Routine performance of micturating cystourethrogram (MCUG) is not necessary for all patients with pelviureteric junction obstruction (PUJO), as the outcome of pyeloplasty appears to be independent of the presence of concomitant vesicoureteral reflux (VUR), suggests a Singapore study.
“[W]e propose that an MCUG should be reserved for those cases with both hydronephrosis and hydroureter on ultrasound scan (US) or history of recurrent urinary tract infection (UTI),” according to researchers.
Pyeloplasty was performed in 119 PUJO patients during the study period and MCUG in 88 patients (74 percent), of whom eight had VUR. These eight patients had unilateral PUJO while two had bilateral VUR. [Proceedings of Singapore Healthcare 2019;28:26-30]
High-grade VUR (grade 4) was found in only two patients, and they also had hydroureter seen on US. Spontaneous resolution of reflux occurred in all patients with VUR. Outcomes for patients with and without VUR showed no statistically significant difference in terms of the need for redo surgery and improvement in differential renal function after pyeloplasty.
“Traditionally MCUG was performed as part of routine work-up for hydronephrosis, but it is not without risk. There is a lower incidence of concomitant VUR with PUJO and also of lesser severity in our population as compared to previously published data,” researchers said.
Previous studies have reported that the coexistence of VUR may compromise the successful management of PUJO, while high-grade VUR may compromise the healing of PUJ anastomosis, potentially leading to stricture and impaired drainage across the anastomosis. [J Urol 1989;142:490-493]
While surgeons have conventionally supported an MCUG to detect VUR as an integral part of preoperative assessment for all PUJO patients undergoing pyeloplasty, performing MCUG has its own snags. One of which is the incidence of post-MCUG UTI, reported to be 7–42 percent without antibiotic prophylaxis and 0–13 with antibiotic prophylaxis. [Lancet 1978;312:1191-1192; Lancet 1979;1:103; J Surg Pak 2010;15:68-72; Pediatr Nephrol 2005;20:1449-1452; Lancet 1976;2:1107-1110]
Other problems associated with MCUG include pain, discomfort from urethral catheterization and cost of the procedure.
“In our study, all patients with concomitant PUJO and VUR had spontaneous resolution of VUR and uncomplicated pyeloplasty surgery. We did not have any secondary PUJO in our study cohort. However, in cases of secondary PUJO due to high-grade reflux, the presence of US-detectable hydroureter is expected to be high,” researchers said.

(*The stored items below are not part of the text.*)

(** * ml4logs: the BERT embedding scripts, embedded in Rocq

    A shallow embedding of the four Python files under [src/bert]:

    - [encoders.py]: the [DistilBertForClsEmbedding] head;
    - [train_ict_preprocessed_data.py]: run naming and tower selection;
    - [embed_dataset_using_pretrained_model.py]: embedding of a raw log file;
    - [embed_labeled_dataset_for_anomaly_detection.py]: embedding of a
      labeled, block-grouped log file.

    Python strings are [string], Python ints are [Z], [None]-able values are
    [option], dictionaries keyed by strings are [gmap string _] (or an
    association list where the iteration order is observable), and the
    scripts' effects (loading, encoding, writing) are recorded in a trace that
    an exception monad threads through the code. *)

From Stdlib Require Import Ascii DecimalString.
From Stdlib Require String DecimalZ DecimalPos.
From stdpp Require Import gmap strings list.

(** ** Python runtime pieces used by the scripts *)

Module Py.

(** Python exceptions raised by the modelled code. *)
Inductive exn : Type :=
  | AssertionError (msg : string)
  | KeyError (key : string)
  | IndexError
  | TypeError
  | RuntimeError (msg : string).

(** A computation that either raises or returns. *)
Definition result (A : Type) : Type := exn + A.

Definition raise {A : Type} (e : exn) : result A := inl e.

#[global] Instance result_ret : MRet result := fun A x => inr x.

#[global] Instance result_bind : MBind result := fun A B f m =>
  match m with
  | inl e => inl e
  | inr x => f x
  end.

(** [[f(x) for x in xs]] when [f] may raise: the first exception stops the
    loop. *)
Fixpoint traverse {A B : Type} (f : A -> result B) (xs : list A)
  : result (list B) :=
  match xs with
  | [] => inr []
  | x :: xs' =>
      match f x with
      | inl e => inl e
      | inr y =>
          match traverse f xs' with
          | inl e => inl e
          | inr ys => inr (y :: ys)
          end
      end
  end.

(** [assert cond, msg]. *)
Definition assert (cond : bool) (msg : string) : result unit :=
  if cond then inr tt else inl (AssertionError msg).

(** [d.setdefault(k, v)]: the value stored under [k], after storing [v] when
    the key was missing. *)
Definition setdefault {V : Type} (k : string) (v : V) (d : gmap string V)
  : V * gmap string V :=
  match d !! k with
  | Some x => (x, d)
  | None => (v, <[k := v]> d)
  end.

(** A Python [dict] with string keys, as the list of its items in insertion
    order; a key occurs at most once. *)
Definition dict (V : Type) : Type := list (string * V).

(** [d[k]]. *)
Fixpoint dict_get {V : Type} (d : dict V) (k : string) : result V :=
  match d with
  | [] => raise (KeyError k)
  | (k', v) :: d' => if String.eqb k' k then inr v else dict_get d' k
  end.

(** [k in d]. *)
Definition dict_in {V : Type} (k : string) (d : dict V) : bool :=
  existsb (fun kv => String.eqb (fst kv) k) d.

(** [d[k] = v]: an existing key keeps its place, a new key goes last. *)
Fixpoint dict_set {V : Type} (d : dict V) (k : string) (v : V) : dict V :=
  match d with
  | [] => [(k, v)]
  | (k', v') :: d' =>
      if String.eqb k' k then (k', v) :: d' else (k', v') :: dict_set d' k v
  end.

(** [d.values()]. *)
Definition dict_values {V : Type} (d : dict V) : list V := map snd d.
(** * VibratorController native layer

  A shallow embedding of
  [services/core/jni/com_android_server_vibrator_VibratorController.cpp]:
  the native methods behind [VibratorController$NativeWrapper].

  The file is organised as the translation unit is.  [Jni] holds the
  scalar types of the binding layer, [Hal] the interface of the
  vibratorservice library the file is compiled against
  ([HalResult], [Info], [HalWrapper], [HalController]), [Controller] the
  functions of the translation unit itself.  [RetryDispatcher] and
  [Recorder] supply a retry layer and an instrumented driver, so that
  statements about which driver operations a native method issues can be
  made and evaluated.  [Mesh] embeds [libs/hwui/Mesh.h], the uniform
  builder and the mesh of the graphics library. *)

From Stdlib Require Import ZArith List String Bool Lia.
From Stdlib Require Import Floats.SpecFloat.
Import ListNotations.

Open Scope string_scope.
Open Scope list_scope.
Open Scope Z_scope.

(* ------------------------------------------------------------------ *)
(** ** Scalar types of the binding layer *)

Module Jni.

(** [jlong] and [jint] are 64 and 32 bit signed integers, carried as [Z]. *)
Definition jlong := Z.
Definition jint := Z.
Definition jboolean := bool.

(** [jfloat] is an IEEE 754 single; the code only moves such values
    around and never computes with them, so the specification floats
    of the Standard Library are enough. *)
Definition jfloat := spec_float.
Definition NAN : jfloat := S754_nan.

(** A global reference to a Java object. *)
Definition jobject := Z.

(** [static_cast<int32_t>(x)] on a [jlong]: the low 32 bits, read as a
    signed number. *)
Definition static_cast_int32 (x : jlong) : Z :=
  (x + 2 ^ 31) mod 2 ^ 32 - 2 ^ 31.

(** [static_cast<int8_t>(x)] on a [jlong]: the low 8 bits, read as a
    signed number; this is the conversion to an enumeration backed by a
    byte. *)
Definition static_cast_int8 (x : jlong) : Z :=
  (x + 2 ^ 7) mod 2 ^ 8 - 2 ^ 7.

(** The part of [JNIEnv] the constructor uses.  [NewGlobalRef] yields
    null for a null argument or when the VM is out of memory. *)
Record JNIEnv := {
  NewGlobalRef : option jobject -> option jobject
}.

End Jni.
Import Jni.

(* ------------------------------------------------------------------ *)
(** ** The vibratorservice interface

  [<vibratorservice/VibratorHalController.h>] is a library header; the
  translation unit uses the types below through their public
  operations only. *)

Module Hal.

“As the management for this group of patients would be different, it is important to confirm the diagnosis. Therefore, we propose that only if PUJO is associated with hydroureter or other congenital anomalies of the genitourinary tract, then MCUG should be performed to exclude concomitant high-grade reflux,” they added.
In the present study, researchers conducted a retrospective review of clinical records of all patients who underwent pyeloplasty between 2003 and 2015. Data collected included patient demographics, clinical presentation, radiological procedures performed, operative details and postoperative outcomes.